A Kombi Conductor protests the police operation by hanging out dangerously through a window
THE fight between Harare commuter omnibus operators and traffic cops has spilled into the High Court with the former seeking an order barring the smashing of windscreens, impounding of vehicles and the unjustified assault and arrest of kombi crews.
An association for Kuwadzana, Waterfalls and Crowborough commuter omnibus operators is seeking to stop the police and Harare City Council from harassing its members.
The lawsuit comes in the wake of numerous complaints against police roadblocks and alleged corruption on the road.
The association is chaired by Mr Joshua Siwela.
It claims that police and the municipality were harassing and victimising its membership.
On Wednesday, the membership’s lawyers Chara and Associates, filed an urgent chamber application at the High Court to stop the alleged harassment.
Justice Andrew Mutema, who presided over the matter, ruled that it lacked urgency. This means the association will now proceed through a normal court application.
The application cited the Police Commissioner-General, officer-in-charge police traffic in Harare and Harare City Council as respondents.
The association claims it started using the rank at the corner of Harare Street and Albion since 2005 without any disturbances.
But last Tuesday, the municipality and the police embarked on a joint blitz on kombis for flouting road regulations.
The membership claims windscreens were smashed using batons and vehicles were impounded for no good reasons.
They said their documents were in order, but drivers and conductors were arrested and fined.

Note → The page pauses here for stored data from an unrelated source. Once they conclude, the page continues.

(** A mark further down. *)
Lemma one_less_below before t c l l' rest : is_mark (Element t c l) = false -> one_less l l' ->
  Forall (fun x => wf x /\ mark_shape x) (before ++ Element t c l :: rest) ->
  one_less (before ++ Element t c l :: rest) (before ++ Element t c l' :: rest).
Proof.
  intros Hm [O1 O2 O3 O4 O5] Hw. assert (Hm' : is_mark (Element t c l') = false) by done. constructor.
  - rewrite !marks_in_app, !marks_in_cons. unfold mark_count. rewrite !marks_element, O1, Hm, Hm'. lia.
  - apply Forall_app in Hw as [H1 H2]. inversion H2; subst. apply Forall_app. split; [done|].
    constructor; [|done]. split; [by constructor|]. unfold mark_shape. by rewrite Hm'.
  - rewrite !erase_children_app. f_equal. cbn [erase_children fold_right]. f_equal.
    by rewrite !shown_unmarked, !erase_element, O3.
  - intros Ht. apply Forall_app in Ht as [H1 H2]. inversion H2 as [|? ? H3 H4]; subst. inversion H3; subst.
    apply Forall_app. split; [done|]. constructor; [|done]. constructor; auto.
  - rewrite !existsb_app. cbn [existsb]. rewrite Hm, Hm'. by rewrite (joined_replace before t c l l' rest).
Qed.

Lemma unmark_first_spec n : wf n ->
  match n with
  | Element t c l =>
      (marks_in l = 0%nat /\ unmark_first n = NoMark) \/
      exists l', unmark_first n = Unmarked (Element t c l') /\ one_less l l'
  | _ => unmark_first n = NoMark
  end.
Proof.
  induction n as [d| |t c l IH] using node_ind'; intros Hw; [done|done|]. inversion Hw as [| |? ? ? Hl]; subst.
  cbn [unmark_first]. match goal with |- context [?f [] l = NoMark] => set (go := f) end.
  enough (Hgo : forall before rest, Forall (fun x => wf x /\ mark_shape x) (before ++ rest) ->
            Forall (fun n => wf n -> match n with Element t c l => (marks_in l = 0%nat /\ unmark_first n = NoMark) \/
               exists l', unmark_first n = Unmarked (Element t c l') /\ one_less l l' | _ => unmark_first n = NoMark end) rest ->
            (marks_in rest = 0%nat /\ go before rest = NoMark) \/
            exists l', go before rest = Unmarked (Element t c l') /\ one_less (before ++ rest) l')
    by exact (Hgo [] l Hl IH).
  clear. intros before rest. revert before. induction rest as [|x rest IHr]; intros before Hw IH; [by left|].
  inversion IH as [|? ? Hx Hrest]; subst.
  assert (Hwx : wf x /\ mark_shape x) by (apply Forall_app in Hw as [_ Hw]; by inversion Hw).
  destruct Hwx as [Hwx Hsx]. specialize (Hx Hwx). unfold go at 1 2. fold go.
  change (marks_in (x :: rest)) with (mark_count x + marks_in rest)%nat. unfold mark_count.
  destruct (is_mark x) eqn:Em.
  - destruct (Hsx Em) as (t' & c' & d & -> & Hd). right. eexists. split; [done|]. by eapply one_less_mark.
  - assert (Hnext : marks x = 0%nat -> (marks_in rest = 0%nat /\ go (before ++ [x]) rest = NoMark) \/
              exists l', go (before ++ [x]) rest = Unmarked (Element t c l') /\ one_less (before ++ x :: rest) l').
    { intros _. replace (before ++ x :: rest) with ((before ++ [x]) ++ rest) in * by (by rewrite <- app_assoc).
      by apply IHr. }
    destruct x as [d|t' c' l0|]; try (rewrite Hx; by apply Hnext).
    rewrite marks_element in *. destruct Hx as [[H0 ->]|(l' & -> & Ho)].
    + rewrite H0. by apply Hnext.
    + right. eexists. split; [done|]. by apply one_less_below.
Qed.

Lemma unmarked_wf n : marks n = 0%nat -> wf n.
Proof.
  induction n as [d| |t c l IH] using node_ind'; intros H; [constructor..|]. constructor.
  rewrite marks_element in H. induction IH as [|x l Hx Hl IHl]; [constructor|]. cbn in H. unfold mark_count in H.
  constructor; [|apply IHl; unfold marks_in, mark_count; lia]. split; [apply Hx; lia|].
  unfold mark_shape. destruct (is_mark x); [lia|done].
Qed.

Lemma tidy_erase n : tidy n -> marks n = 0%nat -> erase n = n.
Proof.
  induction n as [d| |t c l IH] using node_ind'; intros Ht Hm; [done|done|].
  inversion Ht as [| |? ? ? Hj Hl]; subst. rewrite erase_element. f_equal. rewrite marks_element in Hm.
  assert (H : Forall (fun x => shown x = x) l /\ existsb is_mark l = false).
  { clear Hj Ht. induction IH as [|x l Hx _ IHl]; [by split|]. inversion Hl; subst.
    cbn in Hm. unfold mark_count in Hm. destruct (is_mark x) eqn:Em; [lia|].
    destruct IHl as [J1 J2]; [unfold marks_in, mark_count; lia|done|]. cbn [existsb]. rewrite Em.
    split; [|done]. constructor; [|done]. rewrite shown_unmarked by done. apply Hx; [done|lia]. }
  destruct H as [H1 H2]. destruct Hj as [Hj|Hj]; [congruence|]. rewrite <- (joined_fold l Hj) at 2.
  clear -H1. induction H1 as [|x l Hx Hl IHl]; [done|]. cbn. by rewrite Hx, <- IHl.
Qed.

(** Removing the marks of a page gives the page without marks. *)
Lemma remove_erases t c l : wf (Element t c l) -> tidy (Element t c l) ->
  removeHighlight (Element t c l) = Done (erase (Element t c l)).
Proof.
  unfold removeHighlight. rewrite marks_element. remember (marks_in l) as k eqn:Ek. revert l Ek.
  induction k as [|k IH]; intros l Ek Hw Ht; cbn [unmark_loop].
  - by rewrite tidy_erase by (rewrite ?marks_element; done).
  - destruct (unmark_first_spec _ Hw) as [[H0 _]|(l' & -> & [O1 O2 O3 O4 O5])]; [congruence|].
    inversion Ht; subst. rewrite IH; [by rewrite !erase_element, O3|lia|by constructor|].
    constructor; auto.
Qed.

(** ** The marked page *)

Section Marked.
Context (up : jstr -> jstr) {Hup : Unitwise up} (pat : jstr) (Hpat : pat <> []).

(** The pieces of a text: all text again without marks, marks of one text, and a mark
    unless the text is as it was. *)
Lemma mark_text_facts fuel : forall d,
  Forall (fun x => wf x /\ mark_shape x) (mark_text up pat fuel d) /\
  Forall tidy (mark_text up pat fuel d) /\
  (existsb is_mark (mark_text up pat fuel d) = true \/ mark_text up pat fuel d = [TextNode d]) /\
  forall l, erase_children (mark_text up pat fuel d ++ l) = add_text (TextNode d) (erase_children l).
Proof.
  pose proof (pat_pos pat Hpat) as Hp.
  assert (Hone : forall d, Forall (fun x => wf x /\ mark_shape x) [TextNode d] /\ Forall tidy [TextNode d])
    by (intros d; split; repeat constructor; done).
  induction fuel as [|fuel IH]; intros d; cbn [mark_text]; [destruct (Hone d); by auto|].
  destruct (mark_step up pat d) as [->|(k & -> & Hk)]; [destruct (Hone d); by auto|].
  rewrite (proj2 (Z.leb_le 0 (Z.of_nat k))), Nat2Z.id by lia.
  set (m := take (length pat) (drop k d)). set (e := drop (length pat) (drop k d)).
  assert (Hm : m <> []).
  { intros E. apply (f_equal length) in E. unfold m in E. rewrite length_take, length_drop in E. cbn in E. lia. }
  assert (Hd : d = take k d ++ m ++ e) by (unfold m, e; by rewrite !take_drop).
  destruct (IH e) as (H1 & H2 & _ & H4). repeat split.
  - constructor; [by split; [constructor|]|]. constructor; [|done]. split.
    + constructor. repeat constructor; done.
    + intros _. by exists (u "SPAN"), highlight_class, m.
  - constructor; [constructor|]. constructor; [|done]. constructor; [right|by repeat constructor].
    by destruct m.
  - by left.
  - intros l. rewrite <- !app_comm_cons. cbn [erase_children fold_right]. fold (erase_children (mark_text up pat fuel e ++ l)).
    rewrite H4. change (shown (TextNode (take k d))) with (TextNode (take k d)).
    change (shown (spannode m)) with (TextNode m). rewrite <- !add_text_merge, <- !app_assoc. by rewrite <- Hd.
Qed.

It was also indicated that police and municipal officers assaulted some drivers and conductors for no reason.
The operators said the “harassment” was costing them heavily.
Although changes to the urban planning laws can be effected at anytime, the association said there was need for a notice instead of just pouncing on the unsuspecting operators.
“While we appreciate any changes in town planning laws, it is important that a formal notice be given and not harassment as we believe we are operating lawfully,” the papers read.